### Source data:
^^^^^^^^^^^^^^^^
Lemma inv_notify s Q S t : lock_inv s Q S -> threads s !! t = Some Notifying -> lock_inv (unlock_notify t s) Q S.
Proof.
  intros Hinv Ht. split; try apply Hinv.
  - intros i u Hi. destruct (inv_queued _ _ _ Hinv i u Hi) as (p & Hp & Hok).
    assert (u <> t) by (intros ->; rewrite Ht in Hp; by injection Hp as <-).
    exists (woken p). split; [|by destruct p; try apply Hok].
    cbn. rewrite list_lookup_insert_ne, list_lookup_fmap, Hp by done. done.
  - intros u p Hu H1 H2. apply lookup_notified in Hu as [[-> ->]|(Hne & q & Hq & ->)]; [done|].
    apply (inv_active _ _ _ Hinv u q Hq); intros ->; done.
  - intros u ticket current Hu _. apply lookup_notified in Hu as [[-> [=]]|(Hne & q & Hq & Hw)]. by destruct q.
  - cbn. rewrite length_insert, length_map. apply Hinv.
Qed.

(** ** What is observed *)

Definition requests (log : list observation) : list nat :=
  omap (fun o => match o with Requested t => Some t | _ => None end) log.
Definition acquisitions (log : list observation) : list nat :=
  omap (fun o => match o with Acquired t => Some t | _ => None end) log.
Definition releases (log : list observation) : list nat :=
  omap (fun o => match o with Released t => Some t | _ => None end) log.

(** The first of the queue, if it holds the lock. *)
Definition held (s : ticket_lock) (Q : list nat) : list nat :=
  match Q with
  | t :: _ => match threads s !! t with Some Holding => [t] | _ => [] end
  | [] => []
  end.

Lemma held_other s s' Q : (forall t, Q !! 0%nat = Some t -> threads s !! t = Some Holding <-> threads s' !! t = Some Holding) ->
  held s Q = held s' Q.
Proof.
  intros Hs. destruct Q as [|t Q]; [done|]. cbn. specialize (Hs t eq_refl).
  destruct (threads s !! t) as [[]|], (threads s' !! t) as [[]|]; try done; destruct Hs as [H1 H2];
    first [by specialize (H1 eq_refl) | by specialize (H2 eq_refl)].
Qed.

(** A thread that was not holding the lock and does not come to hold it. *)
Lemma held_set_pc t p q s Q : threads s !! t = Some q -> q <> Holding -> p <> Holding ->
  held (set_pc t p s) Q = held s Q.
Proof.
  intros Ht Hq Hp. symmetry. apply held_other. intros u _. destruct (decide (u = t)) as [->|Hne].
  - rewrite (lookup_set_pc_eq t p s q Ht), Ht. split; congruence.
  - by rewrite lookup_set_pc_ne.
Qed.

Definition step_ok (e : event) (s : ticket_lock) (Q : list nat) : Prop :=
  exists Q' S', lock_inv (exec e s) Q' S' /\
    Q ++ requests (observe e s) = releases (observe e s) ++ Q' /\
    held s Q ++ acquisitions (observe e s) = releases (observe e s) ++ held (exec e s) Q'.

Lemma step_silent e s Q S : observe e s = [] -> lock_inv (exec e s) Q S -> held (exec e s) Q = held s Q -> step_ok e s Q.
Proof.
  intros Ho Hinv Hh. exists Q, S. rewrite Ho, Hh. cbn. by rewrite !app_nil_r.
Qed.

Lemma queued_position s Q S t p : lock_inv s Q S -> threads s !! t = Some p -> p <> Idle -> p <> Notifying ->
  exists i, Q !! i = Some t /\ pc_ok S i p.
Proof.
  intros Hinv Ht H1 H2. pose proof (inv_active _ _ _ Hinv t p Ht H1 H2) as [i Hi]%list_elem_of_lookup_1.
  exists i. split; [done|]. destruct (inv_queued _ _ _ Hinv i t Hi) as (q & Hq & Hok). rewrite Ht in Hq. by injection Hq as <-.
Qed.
^^^^^^^^^^^^^^^^
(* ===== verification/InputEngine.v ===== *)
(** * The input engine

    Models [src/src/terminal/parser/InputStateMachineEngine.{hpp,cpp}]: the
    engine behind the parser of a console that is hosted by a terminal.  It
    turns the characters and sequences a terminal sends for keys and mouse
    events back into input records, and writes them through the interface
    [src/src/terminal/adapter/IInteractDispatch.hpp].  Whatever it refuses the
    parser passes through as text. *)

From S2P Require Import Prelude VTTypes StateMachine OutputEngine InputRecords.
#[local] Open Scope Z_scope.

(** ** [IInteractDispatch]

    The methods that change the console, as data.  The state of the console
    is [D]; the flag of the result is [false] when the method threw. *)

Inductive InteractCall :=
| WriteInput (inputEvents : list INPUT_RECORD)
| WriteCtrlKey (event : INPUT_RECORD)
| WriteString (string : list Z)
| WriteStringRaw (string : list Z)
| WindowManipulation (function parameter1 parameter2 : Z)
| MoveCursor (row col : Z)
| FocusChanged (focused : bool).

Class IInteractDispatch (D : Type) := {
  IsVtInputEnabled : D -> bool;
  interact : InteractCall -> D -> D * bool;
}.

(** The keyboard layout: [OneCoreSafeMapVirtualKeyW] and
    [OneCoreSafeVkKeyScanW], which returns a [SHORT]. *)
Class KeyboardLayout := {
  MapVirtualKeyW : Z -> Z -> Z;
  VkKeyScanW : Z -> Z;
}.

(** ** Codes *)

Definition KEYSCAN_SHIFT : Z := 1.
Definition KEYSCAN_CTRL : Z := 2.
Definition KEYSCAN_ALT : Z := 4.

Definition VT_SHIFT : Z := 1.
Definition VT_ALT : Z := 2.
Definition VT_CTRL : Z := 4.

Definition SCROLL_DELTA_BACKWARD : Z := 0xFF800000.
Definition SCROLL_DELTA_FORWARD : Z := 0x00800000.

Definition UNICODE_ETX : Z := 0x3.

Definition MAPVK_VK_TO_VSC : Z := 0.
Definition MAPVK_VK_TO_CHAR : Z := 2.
^^^^^^^^^^^^^^^^
### WORK INSTRUCTIONS:
Return, word for word, the lines of the data above from the line with "From S2P Require" through the line with "Definition MAPVK_VK_TO_CHAR : Z := 2.", inclusive.

### EXPECTED ANSWER:
From S2P Require Import Prelude VTTypes StateMachine OutputEngine InputRecords.
#[local] Open Scope Z_scope.

(** ** [IInteractDispatch]

    The methods that change the console, as data.  The state of the console
    is [D]; the flag of the result is [false] when the method threw. *)

Inductive InteractCall :=
| WriteInput (inputEvents : list INPUT_RECORD)
| WriteCtrlKey (event : INPUT_RECORD)
| WriteString (string : list Z)
| WriteStringRaw (string : list Z)
| WindowManipulation (function parameter1 parameter2 : Z)
| MoveCursor (row col : Z)
| FocusChanged (focused : bool).

Class IInteractDispatch (D : Type) := {
  IsVtInputEnabled : D -> bool;
  interact : InteractCall -> D -> D * bool;
}.

(** The keyboard layout: [OneCoreSafeMapVirtualKeyW] and
    [OneCoreSafeVkKeyScanW], which returns a [SHORT]. *)
Class KeyboardLayout := {
  MapVirtualKeyW : Z -> Z -> Z;
  VkKeyScanW : Z -> Z;
}.

(** ** Codes *)

Definition KEYSCAN_SHIFT : Z := 1.
Definition KEYSCAN_CTRL : Z := 2.
Definition KEYSCAN_ALT : Z := 4.

Definition VT_SHIFT : Z := 1.
Definition VT_ALT : Z := 2.
Definition VT_CTRL : Z := 4.

Definition SCROLL_DELTA_BACKWARD : Z := 0xFF800000.
Definition SCROLL_DELTA_FORWARD : Z := 0x00800000.

Definition UNICODE_ETX : Z := 0x3.

Definition MAPVK_VK_TO_VSC : Z := 0.
Definition MAPVK_VK_TO_CHAR : Z := 2.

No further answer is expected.